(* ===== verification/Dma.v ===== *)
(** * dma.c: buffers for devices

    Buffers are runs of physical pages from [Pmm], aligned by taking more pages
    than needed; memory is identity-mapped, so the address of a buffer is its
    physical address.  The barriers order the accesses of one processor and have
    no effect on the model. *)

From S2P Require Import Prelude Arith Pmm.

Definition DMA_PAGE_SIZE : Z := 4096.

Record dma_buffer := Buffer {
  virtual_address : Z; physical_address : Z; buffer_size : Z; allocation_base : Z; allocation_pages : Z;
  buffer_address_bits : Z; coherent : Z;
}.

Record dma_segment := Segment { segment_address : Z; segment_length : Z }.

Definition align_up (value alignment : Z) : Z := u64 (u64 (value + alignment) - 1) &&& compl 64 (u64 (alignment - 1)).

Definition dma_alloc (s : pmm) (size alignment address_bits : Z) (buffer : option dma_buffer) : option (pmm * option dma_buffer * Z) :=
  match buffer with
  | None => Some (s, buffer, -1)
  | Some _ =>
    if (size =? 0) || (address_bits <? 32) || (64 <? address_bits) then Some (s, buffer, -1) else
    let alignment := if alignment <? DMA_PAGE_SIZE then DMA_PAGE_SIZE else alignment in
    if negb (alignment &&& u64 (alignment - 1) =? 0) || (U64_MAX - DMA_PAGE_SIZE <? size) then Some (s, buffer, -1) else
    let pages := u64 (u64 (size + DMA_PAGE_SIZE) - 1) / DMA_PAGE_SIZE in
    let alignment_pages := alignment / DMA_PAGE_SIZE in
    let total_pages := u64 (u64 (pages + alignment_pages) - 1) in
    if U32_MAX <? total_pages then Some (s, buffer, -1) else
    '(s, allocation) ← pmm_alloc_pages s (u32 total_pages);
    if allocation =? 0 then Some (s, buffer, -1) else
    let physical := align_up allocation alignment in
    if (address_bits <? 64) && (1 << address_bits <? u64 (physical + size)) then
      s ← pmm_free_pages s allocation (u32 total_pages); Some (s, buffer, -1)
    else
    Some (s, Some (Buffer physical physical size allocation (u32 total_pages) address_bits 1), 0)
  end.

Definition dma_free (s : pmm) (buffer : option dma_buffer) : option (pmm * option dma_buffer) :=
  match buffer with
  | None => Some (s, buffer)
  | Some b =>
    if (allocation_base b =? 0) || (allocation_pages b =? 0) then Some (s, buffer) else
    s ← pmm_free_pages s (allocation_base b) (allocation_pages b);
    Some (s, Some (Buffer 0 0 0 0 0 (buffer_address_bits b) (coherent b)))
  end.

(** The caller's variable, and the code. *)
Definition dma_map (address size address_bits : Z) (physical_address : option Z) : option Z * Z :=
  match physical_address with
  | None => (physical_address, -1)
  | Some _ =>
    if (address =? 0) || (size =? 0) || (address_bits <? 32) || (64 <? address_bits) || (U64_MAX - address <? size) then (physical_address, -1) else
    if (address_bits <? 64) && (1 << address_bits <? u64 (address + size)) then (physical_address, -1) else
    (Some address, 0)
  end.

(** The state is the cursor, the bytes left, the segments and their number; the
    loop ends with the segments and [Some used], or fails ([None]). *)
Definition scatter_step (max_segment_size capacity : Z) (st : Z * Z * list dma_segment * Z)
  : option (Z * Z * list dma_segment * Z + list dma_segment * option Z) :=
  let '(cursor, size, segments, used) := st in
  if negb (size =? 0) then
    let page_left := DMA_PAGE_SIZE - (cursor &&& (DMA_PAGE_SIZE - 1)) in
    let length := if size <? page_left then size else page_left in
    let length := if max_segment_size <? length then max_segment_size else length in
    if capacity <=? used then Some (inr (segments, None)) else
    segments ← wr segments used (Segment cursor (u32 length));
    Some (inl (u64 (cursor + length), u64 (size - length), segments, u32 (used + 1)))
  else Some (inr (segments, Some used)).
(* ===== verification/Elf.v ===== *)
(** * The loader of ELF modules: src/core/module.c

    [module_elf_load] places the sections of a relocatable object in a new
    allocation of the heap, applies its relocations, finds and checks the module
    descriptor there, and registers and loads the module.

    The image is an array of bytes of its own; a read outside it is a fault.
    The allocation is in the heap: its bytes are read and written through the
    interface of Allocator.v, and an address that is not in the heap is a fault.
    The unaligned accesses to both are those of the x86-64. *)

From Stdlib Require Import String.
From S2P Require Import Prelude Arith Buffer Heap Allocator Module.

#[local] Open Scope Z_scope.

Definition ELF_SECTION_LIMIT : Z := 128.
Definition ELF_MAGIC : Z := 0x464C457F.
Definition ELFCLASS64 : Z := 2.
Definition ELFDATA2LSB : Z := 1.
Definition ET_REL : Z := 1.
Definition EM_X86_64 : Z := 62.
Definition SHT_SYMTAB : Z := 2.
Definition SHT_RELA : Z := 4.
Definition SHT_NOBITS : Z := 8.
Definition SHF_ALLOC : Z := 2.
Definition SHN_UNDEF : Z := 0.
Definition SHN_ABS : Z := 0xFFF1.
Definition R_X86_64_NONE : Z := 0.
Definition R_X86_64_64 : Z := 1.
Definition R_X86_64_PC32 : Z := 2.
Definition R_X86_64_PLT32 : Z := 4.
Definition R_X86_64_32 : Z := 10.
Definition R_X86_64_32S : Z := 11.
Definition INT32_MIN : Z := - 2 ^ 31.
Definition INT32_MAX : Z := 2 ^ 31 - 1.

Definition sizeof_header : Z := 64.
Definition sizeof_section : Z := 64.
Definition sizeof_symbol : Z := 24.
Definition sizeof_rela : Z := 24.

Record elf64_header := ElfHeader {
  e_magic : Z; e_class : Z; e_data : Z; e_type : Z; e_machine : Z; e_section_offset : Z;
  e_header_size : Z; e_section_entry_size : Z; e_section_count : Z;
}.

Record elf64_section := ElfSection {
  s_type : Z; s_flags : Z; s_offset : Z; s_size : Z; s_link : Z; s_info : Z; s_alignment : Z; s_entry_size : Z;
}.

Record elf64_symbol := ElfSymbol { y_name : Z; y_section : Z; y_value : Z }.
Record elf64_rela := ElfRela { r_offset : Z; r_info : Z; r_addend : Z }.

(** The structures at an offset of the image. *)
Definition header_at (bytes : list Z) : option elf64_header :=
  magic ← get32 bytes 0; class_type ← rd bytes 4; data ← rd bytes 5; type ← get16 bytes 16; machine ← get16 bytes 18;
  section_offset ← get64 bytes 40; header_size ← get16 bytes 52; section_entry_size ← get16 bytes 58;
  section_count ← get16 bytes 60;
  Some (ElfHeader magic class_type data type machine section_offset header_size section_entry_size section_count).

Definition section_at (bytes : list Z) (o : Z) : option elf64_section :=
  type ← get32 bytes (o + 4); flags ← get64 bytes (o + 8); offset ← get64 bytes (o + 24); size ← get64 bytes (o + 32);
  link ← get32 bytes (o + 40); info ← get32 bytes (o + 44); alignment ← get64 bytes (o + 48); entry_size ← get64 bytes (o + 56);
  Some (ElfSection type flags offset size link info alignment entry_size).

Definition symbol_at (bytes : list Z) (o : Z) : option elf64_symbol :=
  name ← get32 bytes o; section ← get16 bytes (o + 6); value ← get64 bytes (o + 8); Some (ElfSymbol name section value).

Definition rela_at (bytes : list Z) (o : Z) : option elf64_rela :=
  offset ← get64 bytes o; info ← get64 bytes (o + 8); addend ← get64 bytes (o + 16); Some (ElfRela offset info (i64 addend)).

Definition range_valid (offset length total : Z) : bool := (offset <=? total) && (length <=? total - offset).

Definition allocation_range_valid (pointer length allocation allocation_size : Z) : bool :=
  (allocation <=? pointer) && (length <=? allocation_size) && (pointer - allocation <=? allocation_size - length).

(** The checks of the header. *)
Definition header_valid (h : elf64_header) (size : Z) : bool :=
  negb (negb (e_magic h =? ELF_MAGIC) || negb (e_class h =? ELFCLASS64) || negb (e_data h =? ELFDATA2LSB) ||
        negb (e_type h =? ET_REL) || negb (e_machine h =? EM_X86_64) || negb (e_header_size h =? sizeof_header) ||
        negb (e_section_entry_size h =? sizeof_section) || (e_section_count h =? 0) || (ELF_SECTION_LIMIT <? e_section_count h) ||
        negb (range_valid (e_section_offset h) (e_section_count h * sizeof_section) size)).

WORK INSTRUCTION -
Once you find the line with "Definition DMA_PAGE_SIZE : Z := 4096." in the entries above, output it and each line after it up to and including the line with "let alignment := if", and nothing else.

SOLUTION BELOW -
Definition DMA_PAGE_SIZE : Z := 4096.

Record dma_buffer := Buffer {
  virtual_address : Z; physical_address : Z; buffer_size : Z; allocation_base : Z; allocation_pages : Z;
  buffer_address_bits : Z; coherent : Z;
}.

Record dma_segment := Segment { segment_address : Z; segment_length : Z }.

Definition align_up (value alignment : Z) : Z := u64 (u64 (value + alignment) - 1) &&& compl 64 (u64 (alignment - 1)).

Definition dma_alloc (s : pmm) (size alignment address_bits : Z) (buffer : option dma_buffer) : option (pmm * option dma_buffer * Z) :=
  match buffer with
  | None => Some (s, buffer, -1)
  | Some _ =>
    if (size =? 0) || (address_bits <? 32) || (64 <? address_bits) then Some (s, buffer, -1) else
    let alignment := if alignment <? DMA_PAGE_SIZE then DMA_PAGE_SIZE else alignment in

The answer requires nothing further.